[Data to use]

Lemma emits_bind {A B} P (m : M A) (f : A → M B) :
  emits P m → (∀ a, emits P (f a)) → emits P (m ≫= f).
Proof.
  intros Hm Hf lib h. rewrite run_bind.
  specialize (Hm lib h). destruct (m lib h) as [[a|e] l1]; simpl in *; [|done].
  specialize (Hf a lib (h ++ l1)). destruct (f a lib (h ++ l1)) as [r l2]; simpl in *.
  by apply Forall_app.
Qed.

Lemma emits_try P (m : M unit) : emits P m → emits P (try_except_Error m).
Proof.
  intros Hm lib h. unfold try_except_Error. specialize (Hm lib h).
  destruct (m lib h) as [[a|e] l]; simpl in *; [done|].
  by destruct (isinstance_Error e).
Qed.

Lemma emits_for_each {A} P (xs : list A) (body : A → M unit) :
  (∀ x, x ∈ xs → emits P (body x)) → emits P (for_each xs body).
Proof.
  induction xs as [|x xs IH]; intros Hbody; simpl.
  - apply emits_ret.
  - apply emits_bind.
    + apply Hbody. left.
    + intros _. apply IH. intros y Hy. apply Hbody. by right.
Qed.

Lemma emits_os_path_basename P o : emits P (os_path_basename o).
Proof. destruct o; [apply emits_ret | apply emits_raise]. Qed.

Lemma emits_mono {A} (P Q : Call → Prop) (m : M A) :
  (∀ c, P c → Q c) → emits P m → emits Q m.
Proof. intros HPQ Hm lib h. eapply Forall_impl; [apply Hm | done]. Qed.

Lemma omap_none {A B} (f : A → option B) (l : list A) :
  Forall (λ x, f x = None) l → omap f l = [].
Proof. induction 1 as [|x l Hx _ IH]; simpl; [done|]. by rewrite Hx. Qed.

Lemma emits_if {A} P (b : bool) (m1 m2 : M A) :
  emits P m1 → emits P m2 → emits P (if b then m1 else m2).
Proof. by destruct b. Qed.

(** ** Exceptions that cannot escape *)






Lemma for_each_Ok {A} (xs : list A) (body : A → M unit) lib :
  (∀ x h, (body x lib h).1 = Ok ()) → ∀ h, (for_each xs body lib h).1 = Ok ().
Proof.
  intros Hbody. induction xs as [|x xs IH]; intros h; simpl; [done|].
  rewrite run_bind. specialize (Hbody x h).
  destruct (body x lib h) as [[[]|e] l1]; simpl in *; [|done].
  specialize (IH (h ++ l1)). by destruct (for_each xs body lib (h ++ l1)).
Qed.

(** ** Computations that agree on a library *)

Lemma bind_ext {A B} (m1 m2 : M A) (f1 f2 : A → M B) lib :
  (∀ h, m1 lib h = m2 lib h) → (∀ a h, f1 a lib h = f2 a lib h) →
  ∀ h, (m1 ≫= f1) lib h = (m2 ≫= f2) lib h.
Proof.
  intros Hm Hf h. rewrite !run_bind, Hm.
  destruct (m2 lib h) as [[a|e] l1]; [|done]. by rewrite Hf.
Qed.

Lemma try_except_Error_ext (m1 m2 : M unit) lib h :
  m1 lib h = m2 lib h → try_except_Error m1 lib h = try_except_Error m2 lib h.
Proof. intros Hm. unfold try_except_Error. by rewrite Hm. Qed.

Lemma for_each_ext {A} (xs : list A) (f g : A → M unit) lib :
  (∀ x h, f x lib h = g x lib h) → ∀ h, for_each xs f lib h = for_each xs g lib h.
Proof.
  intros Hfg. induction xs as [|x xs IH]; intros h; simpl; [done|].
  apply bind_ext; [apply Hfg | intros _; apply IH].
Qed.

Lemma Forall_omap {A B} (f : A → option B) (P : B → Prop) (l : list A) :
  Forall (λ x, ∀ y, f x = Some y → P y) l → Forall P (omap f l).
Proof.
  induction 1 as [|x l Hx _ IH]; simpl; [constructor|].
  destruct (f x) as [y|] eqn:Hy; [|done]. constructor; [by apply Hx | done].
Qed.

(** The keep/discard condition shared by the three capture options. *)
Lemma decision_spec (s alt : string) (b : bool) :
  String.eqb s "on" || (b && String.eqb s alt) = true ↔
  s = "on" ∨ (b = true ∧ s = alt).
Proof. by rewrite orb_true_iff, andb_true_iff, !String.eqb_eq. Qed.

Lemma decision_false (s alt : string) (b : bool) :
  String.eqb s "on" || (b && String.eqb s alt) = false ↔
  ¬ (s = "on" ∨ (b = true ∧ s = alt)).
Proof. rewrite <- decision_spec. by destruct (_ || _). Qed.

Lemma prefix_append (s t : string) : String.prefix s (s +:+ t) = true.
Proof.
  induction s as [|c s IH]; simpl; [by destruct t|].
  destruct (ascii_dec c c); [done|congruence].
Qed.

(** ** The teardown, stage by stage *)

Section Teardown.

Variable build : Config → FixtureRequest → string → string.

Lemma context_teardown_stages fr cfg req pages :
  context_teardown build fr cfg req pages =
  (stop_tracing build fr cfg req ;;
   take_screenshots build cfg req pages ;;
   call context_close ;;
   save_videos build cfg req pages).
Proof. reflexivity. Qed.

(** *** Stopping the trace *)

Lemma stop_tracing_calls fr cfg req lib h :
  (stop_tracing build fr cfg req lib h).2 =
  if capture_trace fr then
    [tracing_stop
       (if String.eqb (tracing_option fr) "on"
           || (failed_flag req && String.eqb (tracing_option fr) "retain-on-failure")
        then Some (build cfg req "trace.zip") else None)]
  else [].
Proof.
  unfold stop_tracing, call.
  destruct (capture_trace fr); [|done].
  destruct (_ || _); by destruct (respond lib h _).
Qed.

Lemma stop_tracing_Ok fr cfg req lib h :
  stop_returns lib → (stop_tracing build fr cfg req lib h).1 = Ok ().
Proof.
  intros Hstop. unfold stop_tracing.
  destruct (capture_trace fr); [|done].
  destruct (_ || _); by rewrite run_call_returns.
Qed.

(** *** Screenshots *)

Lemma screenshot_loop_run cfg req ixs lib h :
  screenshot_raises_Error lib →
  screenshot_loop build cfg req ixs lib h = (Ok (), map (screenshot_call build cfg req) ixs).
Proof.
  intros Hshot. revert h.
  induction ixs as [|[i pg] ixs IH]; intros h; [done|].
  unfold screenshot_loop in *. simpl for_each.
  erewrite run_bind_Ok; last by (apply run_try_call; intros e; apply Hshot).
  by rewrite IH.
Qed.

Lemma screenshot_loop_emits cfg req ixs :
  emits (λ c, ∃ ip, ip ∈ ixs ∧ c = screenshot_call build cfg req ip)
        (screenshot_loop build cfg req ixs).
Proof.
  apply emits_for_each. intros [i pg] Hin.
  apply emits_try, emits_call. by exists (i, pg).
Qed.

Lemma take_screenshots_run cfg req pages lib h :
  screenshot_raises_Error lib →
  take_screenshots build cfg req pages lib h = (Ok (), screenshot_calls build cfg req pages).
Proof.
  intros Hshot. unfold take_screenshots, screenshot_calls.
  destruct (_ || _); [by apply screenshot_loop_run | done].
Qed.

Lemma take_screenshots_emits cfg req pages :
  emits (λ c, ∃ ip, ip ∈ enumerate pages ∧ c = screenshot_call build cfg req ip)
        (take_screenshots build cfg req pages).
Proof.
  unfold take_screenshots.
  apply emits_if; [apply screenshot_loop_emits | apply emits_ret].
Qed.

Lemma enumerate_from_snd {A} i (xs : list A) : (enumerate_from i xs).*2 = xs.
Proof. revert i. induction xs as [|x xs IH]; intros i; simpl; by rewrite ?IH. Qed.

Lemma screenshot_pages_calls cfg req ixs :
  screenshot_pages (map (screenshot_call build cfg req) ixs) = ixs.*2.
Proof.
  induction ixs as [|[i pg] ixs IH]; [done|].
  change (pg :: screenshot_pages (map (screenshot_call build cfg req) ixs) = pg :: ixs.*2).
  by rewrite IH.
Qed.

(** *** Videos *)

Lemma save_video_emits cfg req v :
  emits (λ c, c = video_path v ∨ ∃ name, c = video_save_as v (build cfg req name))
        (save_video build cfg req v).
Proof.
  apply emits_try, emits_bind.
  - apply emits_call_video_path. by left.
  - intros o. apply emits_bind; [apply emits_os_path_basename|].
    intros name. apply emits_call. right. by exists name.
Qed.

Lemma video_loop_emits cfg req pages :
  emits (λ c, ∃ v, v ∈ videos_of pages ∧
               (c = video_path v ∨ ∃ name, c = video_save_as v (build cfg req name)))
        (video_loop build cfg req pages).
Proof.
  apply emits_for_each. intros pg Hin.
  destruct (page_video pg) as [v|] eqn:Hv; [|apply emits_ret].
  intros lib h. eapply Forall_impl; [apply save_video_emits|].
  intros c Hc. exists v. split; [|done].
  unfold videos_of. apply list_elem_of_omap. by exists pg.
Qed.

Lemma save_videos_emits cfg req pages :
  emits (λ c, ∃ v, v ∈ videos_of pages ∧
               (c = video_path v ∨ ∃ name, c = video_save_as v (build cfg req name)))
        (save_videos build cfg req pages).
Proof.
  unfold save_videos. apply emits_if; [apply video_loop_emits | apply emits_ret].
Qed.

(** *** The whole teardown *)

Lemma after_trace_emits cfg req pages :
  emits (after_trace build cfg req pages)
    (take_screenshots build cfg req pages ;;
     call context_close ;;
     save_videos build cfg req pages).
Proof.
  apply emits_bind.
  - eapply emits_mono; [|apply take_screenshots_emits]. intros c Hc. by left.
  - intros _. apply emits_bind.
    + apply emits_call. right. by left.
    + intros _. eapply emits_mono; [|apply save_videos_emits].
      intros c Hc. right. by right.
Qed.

[/Data to use]
[Data to use]

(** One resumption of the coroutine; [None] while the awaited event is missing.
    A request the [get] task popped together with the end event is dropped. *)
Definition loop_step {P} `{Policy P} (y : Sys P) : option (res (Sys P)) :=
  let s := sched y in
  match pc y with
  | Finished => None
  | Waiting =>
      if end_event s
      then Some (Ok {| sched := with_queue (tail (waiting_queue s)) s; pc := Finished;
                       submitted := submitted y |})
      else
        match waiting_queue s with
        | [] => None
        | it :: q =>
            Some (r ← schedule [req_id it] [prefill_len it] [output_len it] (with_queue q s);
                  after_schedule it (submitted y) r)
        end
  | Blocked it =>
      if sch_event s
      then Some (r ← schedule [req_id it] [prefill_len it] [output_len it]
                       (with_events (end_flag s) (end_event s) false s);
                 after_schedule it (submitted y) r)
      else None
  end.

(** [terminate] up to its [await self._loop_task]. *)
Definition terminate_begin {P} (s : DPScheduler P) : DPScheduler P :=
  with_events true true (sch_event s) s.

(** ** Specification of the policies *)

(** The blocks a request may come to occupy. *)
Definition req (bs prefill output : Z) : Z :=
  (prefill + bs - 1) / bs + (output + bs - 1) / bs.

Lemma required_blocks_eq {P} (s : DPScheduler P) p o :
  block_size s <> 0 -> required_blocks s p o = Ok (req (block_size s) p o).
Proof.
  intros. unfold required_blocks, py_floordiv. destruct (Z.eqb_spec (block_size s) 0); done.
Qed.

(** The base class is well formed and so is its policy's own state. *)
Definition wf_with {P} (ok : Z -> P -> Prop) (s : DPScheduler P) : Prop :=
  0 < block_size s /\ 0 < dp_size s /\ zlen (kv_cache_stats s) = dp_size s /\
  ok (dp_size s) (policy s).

[/Data to use]

* [Exercise]: Across the entries above, how many lines contain "specialize"? Provide only the count.

* [Exercise response]: 5